TensorRT-LLM chore: better quantization calibration loop for modelopt

Contribution by Baseten.co - ( engine builder team: https://docs.baseten.co/performance/engine-builder-overview )

relevant issue: https://github.com/NVIDIA/TensorRT-Model-Optimizer/issues/133
relevant fix in ModelOPT: https://github.com/NVIDIA/TensorRT-Model-Optimizer/pull/137

Trt-LLM has too many parameters to set. batch_size for quantization is needn't to be one of them, and can be automatically infered with trial and error.

As follow-up, it would be nice to have these changes integrated in modelopt, and used in modelopt. Additionally, modelopt uses a get_max_batch_size(model, max_sample_length) to determine a suitable max batch size. None of the options will make this

We at Baseten want to expose e.g. batch_size=64 for quantization and run the same workflow for any model - lowering the batch size by factors of two as needed.

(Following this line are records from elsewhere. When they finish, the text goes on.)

(** * Test-content discovery (Sources/_TestingInternals/Discovery.cpp)

    A shallow embedding of the section locators and of the record walker of
    [swt_enumerateTestContent], together with the properties stated about
    them.

    Conventions.
    - Addresses, sizes and header fields are [Z]; every fixed-width
      operation of the C++ source has its wrap-around written out
      ([wrap], [as_field]).
    - Memory is a partial map from addresses to bytes; a load from an
      unmapped address is a [Fault].  Multi-byte loads are little-endian
      (every target the file supports is).
    - The caller's visitor is a state transformer: it receives the current
      value of [*stop] and its own state and returns the new value of
      [*stop] and the new state.
    - Loops that the source does not bound (the record walk) take fuel. *)

From Stdlib Require Import String Ascii ZArith List Sorted Bool Lia.
Import ListNotations.
Local Open Scope Z_scope.

Set Implicit Arguments.

(* ================================================================== *)
(** ** Build configuration *)

(** Width of pointers, [size_t] and [uintptr_t]. *)
Inductive DataModel : Type := ILP32 | LP64.

(** What the preprocessor sees: the data model, whether [__ELF__] is
    defined (the header is then [ElfW(Nhdr)], with unsigned 32-bit fields;
    otherwise the struct of Discovery.h, with [int32_t] fields), and
    whether the [#if DEBUG] assertions of [findSection] are compiled in. *)
Record Config : Type := {
  data_model : DataModel;
  ELF        : bool;
  DEBUG      : bool
}.

Section Machine.

Context (cfg : Config).

(** [sizeof(uintptr_t)], which is also [alignof(uintptr_t)] and
    [sizeof(size_t)]. *)
Definition sizeof_uintptr : Z :=
  match data_model cfg with ILP32 => 4 | LP64 => 8 end.

Definition word_bits : Z := 8 * sizeof_uintptr.

(** Reduction to [size_t] / [uintptr_t]. *)
Definition wrap (x : Z) : Z := x mod 2 ^ word_bits.

(** Reduction to [uint32_t] and to [int32_t]. *)
Definition wrap_u32 (x : Z) : Z := x mod 2 ^ 32.
Definition wrap_s32 (x : Z) : Z := (x + 2 ^ 31) mod 2 ^ 32 - 2 ^ 31.

(** Reduction to the type of [n_namesz] and [n_descsz]. *)
Definition as_field (x : Z) : Z :=
  if ELF cfg then wrap_u32 x else wrap_s32 x.

(** Largest value of that type. *)
Definition field_max : Z :=
  if ELF cfg then 2 ^ 32 - 1 else 2 ^ 31 - 1.

(** [sizeof(SWTTestContentHeader)]: three 32-bit integers. *)
Definition sizeof_header : Z := 12.

(** [alignof(uint32_t)]. *)
Definition alignof_uint32 : Z := 4.

(** [__builtin_align_up(x, align)] before the result is reduced to the
    type of [x]: [(x + (align - 1)) & ~(align - 1)]. *)
Definition builtin_align_up (x align : Z) : Z :=
  Z.land (x + (align - 1)) (Z.lnot (align - 1)).

(** [reinterpret_cast<uintptr_t>(p)]. *)
Definition to_uintptr (p : Z) : Z := wrap p.

End Machine.

(* ================================================================== *)
(** ** Outcomes and memory *)

Inductive outcome (A : Type) : Type :=
| Ok (a : A)
| Fault (addr : Z)      (* a load from an unmapped address *)
| AssertFailed          (* an [assert] of a DEBUG build failed *)
| OutOfFuel.

Arguments Ok {A} a.
Arguments Fault {A} addr.
Arguments AssertFailed {A}.
Arguments OutOfFuel {A}.

Definition bind {A B : Type} (m : outcome A) (k : A -> outcome B) : outcome B :=
  match m with
  | Ok a => k a
  | Fault p => Fault p
  | AssertFailed => AssertFailed
  | OutOfFuel => OutOfFuel
  end.

Notation "x <- m ;; k" := (bind m (fun x => k))
  (at level 61, m at next level, right associativity).
Notation "' pat <- m ;; k" := (bind m (fun x => match x with pat => k end))
  (at level 61, pat pattern, m at next level, right associativity).

(** Bytes are integers in [0, 256). *)
Definition Memory : Type := Z -> option Z.

Definition load8 (mem : Memory) (p : Z) : outcome Z :=
  match mem p with
  | Some b => Ok b
  | None => Fault p
  end.

(** Little-endian load of [n] bytes starting at [p]. *)
Fixpoint load_le (mem : Memory) (n : nat) (p : Z) : outcome Z :=
  match n with
  | O => Ok 0
  | S n' =>
      b <- load8 mem p ;;
      hi <- load_le mem n' (p + 1) ;;
      Ok (b + 256 * hi)
  end.

(** Value of a little-endian byte string. *)
Definition le_value (bs : list Z) : Z :=
  fold_right (fun b acc => b + 256 * acc) 0 bs.

(** The memory in which exactly the bytes [bs] are mapped, from [base] on. *)
Definition bytes_at (base : Z) (bs : list Z) : Memory :=
  fun p => if (base <=? p) && (p <? base + Z.of_nat (List.length bs))
           then nth_error bs (Z.to_nat (p - base)) else None.

(** [mem] with everything outside [lo, hi) unmapped. *)
Definition restrict (mem : Memory) (lo hi : Z) : Memory :=
  fun p => if (lo <=? p) && (p <? hi) then mem p else None.

(* ================================================================== *)
(** ** Section bounds and visitors *)

(** [struct SWTSectionBounds]; a null pointer is [0]. *)
Record SWTSectionBounds : Type := {
  imageAddress : Z;
  start        : Z;
  size         : Z
}.

(** [SWTTestContentEnumerator]: called as
    [body(imageAddress, header, stop, context)]. *)
Definition SWTTestContentEnumerator (St : Type) : Type :=
  Z -> Z -> bool -> Z -> St -> bool * St.

(** The [SectionEnumerator] template parameter: called as
    [body(sb, &stop)]. *)
Definition SectionEnumerator (St : Type) : Type :=
  SWTSectionBounds -> bool -> St -> outcome (bool * St).

(* ================================================================== *)
(** ** The record walker *)

Section Walker.

Context (cfg : Config) (mem : Memory).

(** [header->n_namesz] (offset 0) and [header->n_descsz] (offset 4). *)
Definition load_field (p : Z) : outcome Z :=
  raw <- load_le mem 4 p ;;
  Ok (as_field cfg raw).

Definition n_namesz (header : Z) : outcome Z := load_field header.
Definition n_descsz (header : Z) : outcome Z := load_field (header + 4).

(** The size computed by the [next] lambda from the two fields: the inner
    [__builtin_align_up] is done in the fields' type, the sum and the outer
    one in [size_t]. *)
Definition record_size (namesz descsz : Z) : Z :=
  let name_aligned := as_field cfg (builtin_align_up namesz alignof_uint32) in
  let sum := wrap cfg (wrap cfg (sizeof_header + wrap cfg name_aligned)
                       + wrap cfg descsz) in
  wrap cfg (builtin_align_up sum (sizeof_uintptr cfg)).

(** The [next] lambda. *)
Definition next (header : Z) : outcome Z :=
  namesz <- n_namesz header ;;
  descsz <- n_descsz header ;;
  Ok (wrap cfg (to_uintptr cfg header + record_size namesz descsz)).

Section Visit.

Context {St : Type} (context : Z) (body : SWTTestContentEnumerator St).

(** The [for] loop of the section lambda, one unit of fuel per test of its
    condition.  The flag [*stop] is handed to the visitor and is not
    consulted by the loop. *)
Fixpoint walk (fuel : nat) (image header end_ : Z) (stop : bool) (st : St)
  : outcome (bool * St) :=
  match fuel with
  | O => OutOfFuel
  | S fuel' =>
      if to_uintptr cfg header <? end_ then
        let '(stop', st') := body image header stop context st in
        header' <- next header ;;
        walk fuel' image header' end_ stop' st'
      else Ok (stop, st)
  end.

(** The lambda that [swt_enumerateTestContent] passes to
    [enumerateTestContentSections]. *)
Definition walkSection (fuel : nat) : SectionEnumerator St :=
  fun sb stop st =>
    let header := start sb in
    let end_ := wrap cfg (to_uintptr cfg (start sb) + size sb) in
    walk fuel (imageAddress sb) header end_ stop st.

End Visit.
End Walker.

(** The locators return [void]: the local [stop] is dropped at the end. *)
Definition discard_flag {St : Type} (r : outcome (bool * St)) : outcome St :=
  '(_, st) <- r ;; Ok st.

(* ================================================================== *)
(** ** The section loop shared by the Apple and Windows locators

    [bool stop = false; for (sb : list) { body(sb, &stop); if (stop) break; }] *)

Section SectionLoop.

Context {St : Type} (body : SectionEnumerator St).

Fixpoint forEachSection (sbs : list SWTSectionBounds) (stop : bool) (st : St)
  : outcome (bool * St) :=
  match sbs with
  | [] => Ok (stop, st)
  | sb :: rest =>
      '(stop', st') <- body sb stop st ;;
      if stop' then Ok (stop', st') else forEachSection rest stop' st'
  end.

End SectionLoop.

(* ================================================================== *)
(** ** Apple locator *)

Module Apple.

(** A section of a loaded Mach-O image: segment and section name, address
    of its data in memory, and size in bytes. *)
Record MachSection : Type := {
  segname   : string;
  sectname  : string;
  sect_addr : Z;
  sect_size : Z
}.

(** A loaded image as the load callback sees it: where its Mach header
    lives, the header's [flags] word, and its sections. *)
Record mach_header : Type := {
  mh_address  : Z;
  flags       : Z;
  mh_sections : list MachSection
}.

(** [getsectiondata(mhn, segname, sectname, &size)] of <mach-o/getsect.h>:
    the address and size of the first section with these names; when there
    is none the result is null and [size] keeps its initial value [0]. *)
Definition getsectiondata (mh : mach_header) (seg sect : string) : Z * Z :=
  match find (fun s => String.eqb (segname s) seg && String.eqb (sectname s) sect)
             (mh_sections mh) with
  | Some s => (sect_addr s, sect_size s)
  | None => (0, 0)
  end.

(** The function-local statics of [getTestContentSections], and the images
    the dynamic loader has loaded so far. *)
Record State : Type := {
  once          : bool;
  sectionBounds : list SWTSectionBounds;
  loaded        : list mach_header
}.

Definition initial : State :=
  {| once := false; sectionBounds := []; loaded := [] |}.

Section Locator.

(** [MH_DYLIB_IN_CACHE] of <mach-o/loader.h>. *)
Variable MH_DYLIB_IN_CACHE : Z.

(** The lambda handed to [objc_addLoadImageFunc], acting on the shared
    list (the lock it takes serialises the appends). *)
Definition loadImageFunc (mh : mach_header) (cache : list SWTSectionBounds)
  : list SWTSectionBounds :=
  if negb (Z.land (flags mh) MH_DYLIB_IN_CACHE =? 0) then cache
  else
    let '(start, size) := getsectiondata mh "__DATA_CONST" "__swift5_tests" in
    if negb (start =? 0) && (0 <? size)
    then cache ++ [{| imageAddress := mh_address mh; start := start; size := size |}]
    else cache.

(** What is recorded about an image that is outside the shared cache and
    has a non-empty test-content section. *)
Definition qualifies (images : list mach_header) (sb : SWTSectionBounds) : Prop :=
  0 < size sb /\
  start sb <> 0 /\
  exists mh,
    In mh images /\
    imageAddress sb = mh_address mh /\
    Z.land (flags mh) MH_DYLIB_IN_CACHE = 0 /\
    getsectiondata mh "__DATA_CONST" "__swift5_tests" = (start sb, size sb).

(** The loader maps a new image; the hook, once installed, runs on it. *)
Definition dyld_load (mh : mach_header) (s : State) : State :=
  {| once := once s;
     sectionBounds :=
       if once s then loadImageFunc mh (sectionBounds s) else sectionBounds s;
     loaded := loaded s ++ [mh] |}.

(** [getTestContentSections]: the first call creates the list and installs
    the hook ([objc_addLoadImageFunc] calls it at once for every image
    already loaded); every call returns a copy of the list. *)
Definition getTestContentSections (s : State) : list SWTSectionBounds * State :=
  let s' :=
    if once s then s
    else {| once := true;
            sectionBounds := fold_left (fun c mh => loadImageFunc mh c) (loaded s) [];
            loaded := loaded s |} in
  (sectionBounds s', s').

Feb 20 '25 23:02 michaelfeil

@michaelfeil Thanks for submitting the MR. TRT-LLM has just become github firstly to make it easier for the community engagement. Can you help rebase your MR based on the latest main and after finish your local validation, pls update this MR?

@Tracin pls help review this MR.

Thanks June

Mar 24 '25 05:03 juney-nvidia

Closing since no response after https://github.com/NVIDIA/TensorRT-LLM/pull/2806#issuecomment-2746960894. Feel free to rebase and reopen if the PR is still relevant!

May 28 '25 05:05 poweiw